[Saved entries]
Content starts

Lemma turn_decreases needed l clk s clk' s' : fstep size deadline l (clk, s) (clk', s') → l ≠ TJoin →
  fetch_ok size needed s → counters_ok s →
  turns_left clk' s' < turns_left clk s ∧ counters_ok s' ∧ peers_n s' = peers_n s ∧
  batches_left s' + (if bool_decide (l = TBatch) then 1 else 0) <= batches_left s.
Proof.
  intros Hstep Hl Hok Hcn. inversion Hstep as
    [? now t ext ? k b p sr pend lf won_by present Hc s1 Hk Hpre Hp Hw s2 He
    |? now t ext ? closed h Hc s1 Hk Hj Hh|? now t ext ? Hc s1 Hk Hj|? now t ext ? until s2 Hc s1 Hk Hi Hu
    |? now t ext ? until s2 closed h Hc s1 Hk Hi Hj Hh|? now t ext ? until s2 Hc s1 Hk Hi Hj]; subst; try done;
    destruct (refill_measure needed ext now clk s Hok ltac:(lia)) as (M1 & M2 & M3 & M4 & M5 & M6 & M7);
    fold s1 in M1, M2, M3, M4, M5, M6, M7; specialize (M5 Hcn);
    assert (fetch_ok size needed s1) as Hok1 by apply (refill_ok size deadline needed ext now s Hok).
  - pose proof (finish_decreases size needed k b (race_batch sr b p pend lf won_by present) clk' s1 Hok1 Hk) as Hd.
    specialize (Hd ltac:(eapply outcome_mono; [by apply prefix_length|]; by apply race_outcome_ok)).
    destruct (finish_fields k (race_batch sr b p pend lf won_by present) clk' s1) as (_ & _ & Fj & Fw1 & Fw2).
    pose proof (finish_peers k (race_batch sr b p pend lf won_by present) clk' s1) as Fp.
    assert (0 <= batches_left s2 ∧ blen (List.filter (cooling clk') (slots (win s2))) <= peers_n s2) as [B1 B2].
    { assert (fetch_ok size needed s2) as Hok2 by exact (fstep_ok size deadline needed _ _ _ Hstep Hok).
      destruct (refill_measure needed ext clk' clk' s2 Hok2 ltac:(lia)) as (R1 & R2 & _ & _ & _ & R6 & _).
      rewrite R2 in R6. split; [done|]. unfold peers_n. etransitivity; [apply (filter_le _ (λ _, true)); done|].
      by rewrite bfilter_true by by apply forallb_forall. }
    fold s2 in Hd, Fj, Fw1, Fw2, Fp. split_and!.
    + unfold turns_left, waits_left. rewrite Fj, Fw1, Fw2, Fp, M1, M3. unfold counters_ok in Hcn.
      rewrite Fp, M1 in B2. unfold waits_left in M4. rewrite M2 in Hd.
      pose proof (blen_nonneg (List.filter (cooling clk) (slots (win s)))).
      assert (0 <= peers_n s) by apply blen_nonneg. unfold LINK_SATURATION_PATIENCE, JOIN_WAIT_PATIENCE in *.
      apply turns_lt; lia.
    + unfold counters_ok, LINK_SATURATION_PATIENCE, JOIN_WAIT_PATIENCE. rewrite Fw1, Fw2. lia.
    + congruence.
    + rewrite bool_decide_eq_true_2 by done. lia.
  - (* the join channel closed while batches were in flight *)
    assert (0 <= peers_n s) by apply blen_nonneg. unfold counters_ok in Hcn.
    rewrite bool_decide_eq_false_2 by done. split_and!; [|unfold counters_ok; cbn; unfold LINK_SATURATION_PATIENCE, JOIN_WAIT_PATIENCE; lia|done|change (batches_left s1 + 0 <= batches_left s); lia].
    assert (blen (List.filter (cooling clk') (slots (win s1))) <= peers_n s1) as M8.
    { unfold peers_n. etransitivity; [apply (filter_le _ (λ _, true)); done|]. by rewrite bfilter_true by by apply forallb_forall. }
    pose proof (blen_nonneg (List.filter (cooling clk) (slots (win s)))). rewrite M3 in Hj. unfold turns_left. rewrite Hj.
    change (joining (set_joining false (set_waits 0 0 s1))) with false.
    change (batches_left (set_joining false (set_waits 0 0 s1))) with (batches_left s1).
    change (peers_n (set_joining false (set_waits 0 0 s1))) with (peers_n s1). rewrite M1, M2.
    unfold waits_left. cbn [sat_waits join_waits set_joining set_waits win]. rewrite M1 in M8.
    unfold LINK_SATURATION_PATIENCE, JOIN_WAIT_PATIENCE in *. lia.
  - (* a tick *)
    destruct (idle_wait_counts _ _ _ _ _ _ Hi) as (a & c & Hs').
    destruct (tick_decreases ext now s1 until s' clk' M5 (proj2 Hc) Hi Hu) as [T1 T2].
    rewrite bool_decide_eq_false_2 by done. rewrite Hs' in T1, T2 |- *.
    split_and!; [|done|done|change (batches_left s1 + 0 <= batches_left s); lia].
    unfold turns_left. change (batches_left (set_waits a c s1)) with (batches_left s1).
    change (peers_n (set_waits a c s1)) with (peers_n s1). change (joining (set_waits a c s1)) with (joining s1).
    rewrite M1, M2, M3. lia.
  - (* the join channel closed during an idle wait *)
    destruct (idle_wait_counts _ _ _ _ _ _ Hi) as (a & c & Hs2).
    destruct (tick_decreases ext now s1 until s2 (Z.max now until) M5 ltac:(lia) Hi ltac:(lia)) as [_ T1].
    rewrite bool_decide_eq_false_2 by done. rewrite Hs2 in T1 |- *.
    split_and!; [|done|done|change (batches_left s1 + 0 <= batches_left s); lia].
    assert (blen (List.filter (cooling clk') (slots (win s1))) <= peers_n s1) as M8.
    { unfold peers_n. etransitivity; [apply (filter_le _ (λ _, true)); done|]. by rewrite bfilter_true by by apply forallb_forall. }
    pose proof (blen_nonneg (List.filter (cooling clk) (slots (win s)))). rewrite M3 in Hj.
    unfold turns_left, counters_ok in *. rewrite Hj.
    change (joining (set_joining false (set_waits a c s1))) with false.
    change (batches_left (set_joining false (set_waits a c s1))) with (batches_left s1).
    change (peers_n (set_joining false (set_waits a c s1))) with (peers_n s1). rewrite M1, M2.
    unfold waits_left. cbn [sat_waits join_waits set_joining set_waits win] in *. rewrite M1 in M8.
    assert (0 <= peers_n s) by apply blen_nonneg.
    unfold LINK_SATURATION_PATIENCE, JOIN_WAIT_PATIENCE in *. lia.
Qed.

Content ends

Task objective: Among the records above, repeat exactly the line with "M3. unfold counters_ok in Hcn.", the line with "rewrite bool_decide_eq_false_2 by done. split_and!;", and every line in between, and only those.

Finished exercise:
    + unfold turns_left, waits_left. rewrite Fj, Fw1, Fw2, Fp, M1, M3. unfold counters_ok in Hcn.
      rewrite Fp, M1 in B2. unfold waits_left in M4. rewrite M2 in Hd.
      pose proof (blen_nonneg (List.filter (cooling clk) (slots (win s)))).
      assert (0 <= peers_n s) by apply blen_nonneg. unfold LINK_SATURATION_PATIENCE, JOIN_WAIT_PATIENCE in *.
      apply turns_lt; lia.
    + unfold counters_ok, LINK_SATURATION_PATIENCE, JOIN_WAIT_PATIENCE. rewrite Fw1, Fw2. lia.
    + congruence.
    + rewrite bool_decide_eq_true_2 by done. lia.
  - (* the join channel closed while batches were in flight *)
    assert (0 <= peers_n s) by apply blen_nonneg. unfold counters_ok in Hcn.
    rewrite bool_decide_eq_false_2 by done. split_and!; [|unfold counters_ok; cbn; unfold LINK_SATURATION_PATIENCE, JOIN_WAIT_PATIENCE; lia|done|change (batches_left s1 + 0 <= batches_left s); lia].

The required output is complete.